■ **Your goal**
Each line below from the one containing "Record BufferT := MkBuffer" through the one containing "Inductive src := Bytes" is to be given again exactly, and no line outside that span.

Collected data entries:
(* ===== verification/Buffer.v ===== *)
(** * [rtc_base/buffer.h]: a growable byte buffer

    [BufferT<uint8_t, ZeroOnFree>], with the block it allocates as the list of
    its cells: [None] is a byte that was never written.  [freed] are the blocks
    the object has given back, in order, with what was in them at that moment;
    their number says whether a pointer into the buffer is still good ([src]).

    [new T[n]] ends the process (std::bad_array_new_length, std::bad_alloc) when
    [n] bytes cannot be an array, and succeeds otherwise.  Copying no byte is
    taken to be defined even from or to a null pointer. *)

From S2P Require Import Prelude CLib.
#[local] Open Scope Z_scope.
#[local] Open Scope xrtc_scope.

Notation cell := (option byte).

Record BufferT := MkBuffer {
  size_ : Z;
  capacity_ : Z;
  data_ : option (list cell);
  freed : list (list cell);
}.

(** Where [AppendData] and [SetData] copy from: memory of the caller, or the
    block that the buffer had when [n] blocks were freed. *)
Inductive src := Bytes (cs : list cell) | Own (n : nat).

Definition set_size (n : Z) (b : BufferT) : BufferT := MkBuffer n (capacity_ b) (data_ b) (freed b).
Definition set_data (d : option (list cell)) (b : BufferT) : BufferT := MkBuffer (size_ b) (capacity_ b) d (freed b).

(** [new T[n]]. *)
Definition new_array (n : Z) : res (list cell) :=
  if n <? 2 ^ 63 then Ret (repeat None (Z.to_nat n)) else Abort.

■ **Problem solution**
Record BufferT := MkBuffer {
  size_ : Z;
  capacity_ : Z;
  data_ : option (list cell);
  freed : list (list cell);
}.

(** Where [AppendData] and [SetData] copy from: memory of the caller, or the
    block that the buffer had when [n] blocks were freed. *)
Inductive src := Bytes (cs : list cell) | Own (n : nat).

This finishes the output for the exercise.